Para que ele se interessasse mais,
persisti com o tema.
-O episódio com Pixinguinha, Donga e
João da Baiana foi muito bom. Havia música nas grandes casas do início do
século XX; na sala, tocava-se choro; na cozinha e no quintal, samba.
Pixinguinha, que começou a aprender teoria musical com o pai, tocava na sala,
mas, atraído também pelo samba, ficava um tempo na cozinha e no quintal.
-”Batuque na cozinha, sinhá não quer.”
- citou meu irmão o sucesso do João da Baiana revivido pelo sambista Martinho
da Vila.
-Referem-se, no programa, ao “Pelo
Telefone” do Donga, que teve o mérito de fazer o primeiro registro em disco da
palavra samba.
-É um samba que tem quase tudo de
maxixe.
-Sim, Claudio, eles disseram que
muitos, entre eles o China, irmão do Pixinguinha, já faziam sambas antes do
“Pelo Telefone”, e que o ritmo definitivo do samba veio mesmo dos sambistas do
Estácio, na década de 30, mas acentuaram a importância do Sinhô, para essa
travessia, com os seus sambas na década de 20.

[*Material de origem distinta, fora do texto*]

(** * Neurodamus: connection index and synapse-parameter readers

  A shallow embedding of [neurodamus/connection_manager.py] and
  [neurodamus/io/synapse_reader.py].

  Python objects that are mutated through several names (Connection
  objects, the bucket lists of the two ordered dictionaries) live in an
  explicit store; Python exceptions and the [logging] calls are part of
  the result of every operation. *)

From Stdlib Require Import ZArith Floats Uint63 Lia Ascii String.
From stdpp Require Import base tactics option list strings sorting.
(** ** [handleArtistsResponse] *)

(** X10.  [handleArtistsResponse] writes to the console exactly once per
    call that returns, and always returns [undefined]; the only calls that
    throw are those on [undefined] or [null], and they write nothing. *)
Theorem handleArtistsResponse_writes_once (response : JsVal) (w : World) :
  (response <> VUndefined -> response <> VNull ->
   exists entry,
     handleArtistsResponse response w = (Normal VUndefined, w ++ [entry])) /\
  (response = VUndefined \/ response = VNull ->
   handleArtistsResponse response w = (Throw TypeError, w)).
Proof.
  split.
  - intros Hu Hn. unfold handleArtistsResponse, bind, lift.
    destruct (GetV response "error") as [err | e] eqn:He.
    + destruct (ToBoolean err) eqn:Hb.
      * destruct (GetV err "message") as [m | e] eqn:Hm.
        { eexists. reflexivity. }
        apply GetV_throws in Hm. destruct Hm as [_ [-> | ->]]; discriminate.
      * destruct (GetV response "artists") as [a | e] eqn:Ha.
        { eexists. reflexivity. }
        apply GetV_throws in Ha. destruct Ha as [_ [-> | ->]]; contradiction.
    + apply GetV_throws in He. destruct He as [_ [-> | ->]]; contradiction.
  - intros [-> | ->]; reflexivity.
Qed.

Lemma handleArtistsResponse_writes_once_witness :
  (exists entry,
      handleArtistsResponse (VObj [("success", VBool true)]) [] =
      (Normal VUndefined, [] ++ [entry])) /\
  handleArtistsResponse VNull [] = (Throw TypeError, []).
Proof.
  split.
  - apply (proj1 (handleArtistsResponse_writes_once _ [])); discriminate.
  - apply (proj2 (handleArtistsResponse_writes_once _ [])). now right.
Defined.

(** X11.  On a well-typed response the error wins: when [error] is present,
    the one thing written is its [message], on the error channel, and
    [artists] is not written; when [error] is absent, the one thing written
    is [artists], on the log channel. *)
Theorem handleArtistsResponse_error_first (response : JsVal) (w : World) :
  ArtistsResponse response ->
  exists artists,
    own response "artists" = Some artists /\
    ((own response "error" = None /\
      handleArtistsResponse response w =
      (Normal VUndefined, w ++ [ConsoleLog artists])) \/
     (exists e message,
         own response "error" = Some (VObj e) /\
         assoc "message" e = Some (VStr message) /\
         handleArtistsResponse response w =
         (Normal VUndefined, w ++ [ConsoleError (VStr message)]))).
Proof.
  intros [[artists Ha] [He | [e [message [He Hm]]]]];
    exists artists; (split; [exact Ha | ]).
  - left. split; [exact He | ].
    unfold handleArtistsResponse, bind, lift.
    rewrite (GetV_missing _ _ _ _ Ha He). cbn [ToBoolean].
    now rewrite (GetV_own _ _ _ Ha).
  - right. exists e, message. repeat split; trivial.
    unfold handleArtistsResponse, bind, lift.
    rewrite (GetV_own _ _ _ He). cbn [ToBoolean].
    cbn [GetV]. now rewrite Hm.
Qed.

-Quem conhece bem a origem do samba é o
Nei Lopes.
-Há um depoimento do Nei Lopes, nesse
episódio, que diz que o samba foi
concebido na África, nasceu na Bahia e
se desenvolveu no Rio de Janeiro.
-Falaram dos “Oito Batutas”, da viagem
que fizeram a Paris?
-Claro. Como o grupo durou de 1919 a
1923, por aí, não difundiu ainda o samba autêntico, na Europa, e sim o maxixe,
cateretê, batuque e, evidentemente, o choro.
-Eles fizeram sucesso no exterior, pois
ficaram meses tocando numa boate
parisiense. - acentuou.
-Nesse
episódio, tratam do ostracismo a que foi relegado o samba com a ascensão da
bossa nova na virada dos anos 50 para os 60, e que o Chico Buarque surgiu como
o novo Noel Rosa trazendo o passado de volta.

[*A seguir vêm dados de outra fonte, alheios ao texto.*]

Lemma occurrences_cons x y l :
  Fixers.occurrences x (y :: l)
  = (if decide (y = x) then 1 else 0) + Fixers.occurrences x l.
Proof.
  unfold Fixers.occurrences. rewrite filter_cons.
  by destruct (decide (y = x)).
Qed.

Lemma length_list_remove y l :
  y ∈ l -> S (length (Fixers.list_remove y l)) = length l.
Proof.
  induction l as [|z l IH]; intros Hin; [by apply elem_of_nil in Hin|].
  cbn. destruct (decide (y = z)); [done|].
  apply elem_of_cons in Hin as [?|Hin]; [done|]. cbn. by rewrite IH.
Qed.

Lemma filter_all {A} (P : A -> Prop) `{forall x, Decision (P x)} (l : list A) :
  (forall x, x ∈ l -> P x) -> filter P l = l.
Proof.
  induction l as [|z l IH]; intros Hall; [done|].
  rewrite filter_cons_True by (apply Hall; left).
  f_equal. apply IH. intros x Hx. apply Hall. by right.
Qed.

Lemma list_remove_NoDup y l :
  NoDup l -> Fixers.list_remove y l = filter (fun z => z ≠ y) l.
Proof.
  induction 1 as [|z l Hz Hnd IH]; [done|].
  cbn [Fixers.list_remove]. rewrite filter_cons.
  destruct (decide (y = z)) as [->|Hyz].
  - rewrite decide_False by tauto.
    symmetry. apply filter_all. intros x Hx ->. done.
  - rewrite decide_True by congruence. by rewrite IH.
Qed.

Lemma exclude_one_NoDup names warned y :
  NoDup names ->
  fst (Fixers.exclude_one (names, warned) y) = filter (fun z => z ≠ y) names.
Proof.
  intros Hnd. cbn. case_bool_decide as Hin; cbn.
  - by apply list_remove_NoDup.
  - symmetry. apply filter_all. intros x Hx ->. done.
Qed.

(** Every name loses one listing for each time it is excluded, as long as it
    has listings left: a fixer listed twice survives one exclusion. *)
Theorem build_fixer_names_occurrences package_fixers exclude x :
  Fixers.occurrences x
    (fst (Fixers.build_fixer_names package_fixers (Some exclude)))
  = Fixers.occurrences x package_fixers - Fixers.occurrences x exclude.
Proof.
  rewrite build_fixer_names_foldl.
  generalize (@nil string) as warned. revert package_fixers.
  induction exclude as [|y exclude IH]; intros names warned; cbn [foldl].
  - unfold Fixers.occurrences. cbn. lia.
  - destruct (Fixers.exclude_one (names, warned) y) as [names' warned'] eqn:He.
    rewrite IH, occurrences_cons.
    cbn in He. case_bool_decide as Hin; injection He as <- <-.
    + rewrite occurrences_list_remove by done. lia.
    + destruct (decide (y = x)) as [->|]; [|done].
      rewrite occurrences_zero by done. lia.
Qed.

Lemma foldl_exclude_one_accounting exclude names warned :
  let '(fixer_names, warned') :=
    foldl Fixers.exclude_one (names, warned) exclude in
  length warned' + length names
  = length warned + length exclude + length fixer_names.
Proof.
  revert names warned.
  induction exclude as [|y exclude IH]; intros names warned; cbn [foldl].
  - cbn. lia.
  - destruct (Fixers.exclude_one (names, warned) y) as [names' warned'] eqn:He.
    specialize (IH names' warned').
    destruct (foldl _ _ _) as [fixer_names warned''].
    cbn in He. case_bool_decide as Hin; injection He as <- <-.
    + apply length_list_remove in Hin. cbn. lia.
    + rewrite length_app in IH. cbn in *. lia.
Qed.

(** Each excluded name either takes one name off the list or draws one
    warning. *)
Theorem build_fixer_names_accounting package_fixers exclude :
  let '(fixer_names, warned) :=
    Fixers.build_fixer_names package_fixers (Some exclude) in
  length warned + length package_fixers
  = length exclude + length fixer_names.
Proof.
  rewrite build_fixer_names_foldl.
  pose proof (foldl_exclude_one_accounting exclude package_fixers []) as H.
  destruct (foldl _ _ _) as [fixer_names warned]. cbn in H. lia.
Qed.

-Na época, houve compositores que o
criticaram por levar toda a música para trás.
-Eles pensam que nós temos memória
curta, Claudio, mas havia rivalidade entre aqueles artistas que surgiram na
década de 60. Mas deixe-me prosseguir.
-Prossiga.
-Então, a Hebe Camargo, sempre
antenada, no programa dela, uniu João da Baiana, Donga, Pixinguinha e Chico
Buarque.
-Chico Buarque era novinho.
-Parecia o Michael Corleone dançando
com a Apollonia no Poderoso Chefão III. - comparei.
-Reprisam, de vez em quando, esse
encontro no programa dela. O Chico canta com o Donga “Pelo Telefone”. - disse
ele.
-No depoimento do Chico Buarque,
Claudio, ele diz que aprendeu a letra com o pai, mas a errada, a da paródia.

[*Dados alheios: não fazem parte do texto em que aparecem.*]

Lemma truncated_children (cs : list Node) :
  Forall (fun c => forall pre n fuel t' p, n < length (tokens_of c) ->
            _parse_node fuel (pre ++ take n (tokens_of c)) (length pre)
            <> Returned (t', p)) cs ->
  forall pre m fuel acc cs' p,
    m < length (flat_map tokens_of cs ++ [")"]) ->
    _parse_node_loop fuel
      (pre ++ take m (flat_map tokens_of cs ++ [")"])) (length pre) acc
    = Returned (cs', p) ->
    length (pre ++ take m (flat_map tokens_of cs ++ [")"])) <= p.
Proof.
  induction 1 as [|c cs Hc _ IH]; intros pre m [|fuel] acc cs' p Hm;
    try (intros H; discriminate H); rewrite _parse_node_loop_unfold.
  - simpl in Hm. replace m with 0 by lia. cbn [flat_map app take].
    rewrite lookup_end.
    intros [= <- <-]. rewrite length_app. simpl. lia.
  - destruct m as [|m].
    { rewrite firstn_O, lookup_end. intros [= <- <-]. rewrite length_app.
      simpl. lia. }
    cbn [flat_map]. rewrite <- app_assoc.
    assert (Hhead : forall rest, (pre ++ take (S m) (tokens_of c ++ rest))
                                 !! length pre = Some "(").
    { intros rest. destruct c. simpl. by apply list_lookup_middle. }
    rewrite Hhead. cbn [String.eqb Ascii.eqb Bool.eqb].
    destruct (Nat.lt_ge_cases (S m) (length (tokens_of c))) as [Hlt|Hge].
    + rewrite take_app_le by lia.
      destruct (_parse_node fuel _ _) as [[c' p']|e|] eqn:Hn;
        try (intros H; discriminate H).
      destruct (Hc pre (S m) fuel c' p' Hlt Hn).
    + rewrite take_app_ge by exact Hge.
      destruct (parse_round_trip_any_fuel c pre
                  (take (S m - length (tokens_of c))
                     (flat_map tokens_of cs ++ [")"])) fuel) as [Hn|Hn];
        rewrite Hn; [intros H; discriminate H|].
      rewrite app_assoc, <- length_app. apply IH.
      cbn [flat_map] in Hm. rewrite <- app_assoc, length_app in Hm. lia.
Qed.
(** *** Calls made by [main], [pollLoop], [shutdown] and the callback *)

(** Modelled from the spec: the leader fill event that SubscriptionService
    ([./services/subscriptions.js]) delivers. *)
Record FillEvent : Type := {
  fillAsset : string;
  signedDelta : JS.number;
  price : JS.number
}.

(** Operations of the collaborators.  The last two are named by the spec
    only: [index.ts] calls neither. *)
Inductive Operation : Type :=
| dotenv_config
| console_log (label : string) (value : ConsoleValue)
| createHyperliquidClients (config : CopyTradingConfig)
| new_LeaderState
| new_FollowerState
| new_MarketMetadataService
| new_TradeExecutor (risk : RiskConfig)
| new_Reconciler (config : CopyTradingConfig)
| new_SubscriptionService (config : CopyTradingConfig)
| subscriptions_start
| subscriptions_stop
| reconciler_reconcileOnce
| reconciler_start
| reconciler_stop
| tradeExecutor_syncWithLeader
| wsTransport_close
| logger_warn (message : string)
| logger_error (message : string) (error : exn)
| process_on (signal : string)
| void_pollLoop
| leaderState_applyFill (event : FillEvent)
| tradeExecutor_syncAsset (asset : string).

(** The calls of [index.ts] on its collaborators.  A synchronous call (a
    constructor, the logger, [process.on], [reconciler.start()]) is taken
    to return; an awaited promise resolves, rejects or stays pending;
    the promise of [delay] resolves, after a time that is not part of the
    model; [process.exit] does not return. *)
Variant agentE : Type -> Type :=
| Invoke (op : Operation) : agentE unit       (* synchronous call *)
| Await (op : Operation) : agentE Outcome     (* await of the returned promise *)
| Delay (ms : JS.number) : agentE unit        (* await delay(ms) *)
| Exit (code : Z) : agentE void.              (* process.exit(code) *)

Local Open Scope itree_scope.
(** * catcollector: the request handlers of [main_app/views.py]

    A shallow embedding of the Django views of the cat collector and the
    properties its specification states about them.  The relational tables
    are finite maps from primary keys to rows, the cat/toy junction table is
    a finite set of pairs, and a view is a state transformer over the
    database, the session store and the storage bucket that either returns
    a response or raises. *)

From Stdlib Require Import ZArith String Ascii.
From stdpp Require Import gmap strings list fin_maps.

Local Open Scope string_scope.
Local Open Scope Z_scope.

(** ** Python strings and integers *)

Module Py.

(** [s.rfind(c)]: the highest index of [c] in [s], or [-1]. *)
Fixpoint rfind_from (c : ascii) (s : string) (i last : Z) : Z :=
  match s with
  | EmptyString => last
  | String a s' => rfind_from c s' (i + 1) (if Ascii.eqb a c then i else last)
  end.

Definition rfind (c : ascii) (s : string) : Z := rfind_from c s 0 (-1).

Fixpoint drop (n : nat) (s : string) : string :=
  match n, s with
  | O, _ => s
  | S _, EmptyString => EmptyString
  | S n', String _ s' => drop n' s'
  end.

Fixpoint take (n : nat) (s : string) : string :=
  match n, s with
  | O, _ => EmptyString
  | S _, EmptyString => EmptyString
  | S n', String a s' => String a (take n' s')
  end.

Definition len (s : string) : Z := Z.of_nat (String.length s).

(** A slice bound is clamped to [0 .. len s]; a negative one counts from
    the end. *)
Definition clamp (s : string) (i : Z) : nat :=
  Z.to_nat (if i <? 0 then Z.max 0 (len s + i) else Z.min i (len s)).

-”Pelo telefone, chefe da polícia manda
me avisar, que na Carioca tem uma roleta para se jogar...”- entoou meu irmão a
paródia.
-O Donga, então, o corrige - disse. No
filme, não se nota isso, o Donga está empolgadíssimo, cantando e dançando,
enquanto o Chico Buarque ri muito e repete as palavras cantadas pelo Donga.
-Quando vai ser o próximo “Hoje é Dia
de Música”?
-Claudio, soube, agora, que entrou no
ar em outubro do ano passado, espero que a reprise persista por mais alguns
meses.
Passamos a falar de outros assuntos,
até que a Gina e o Daniel voltaram do exame médico.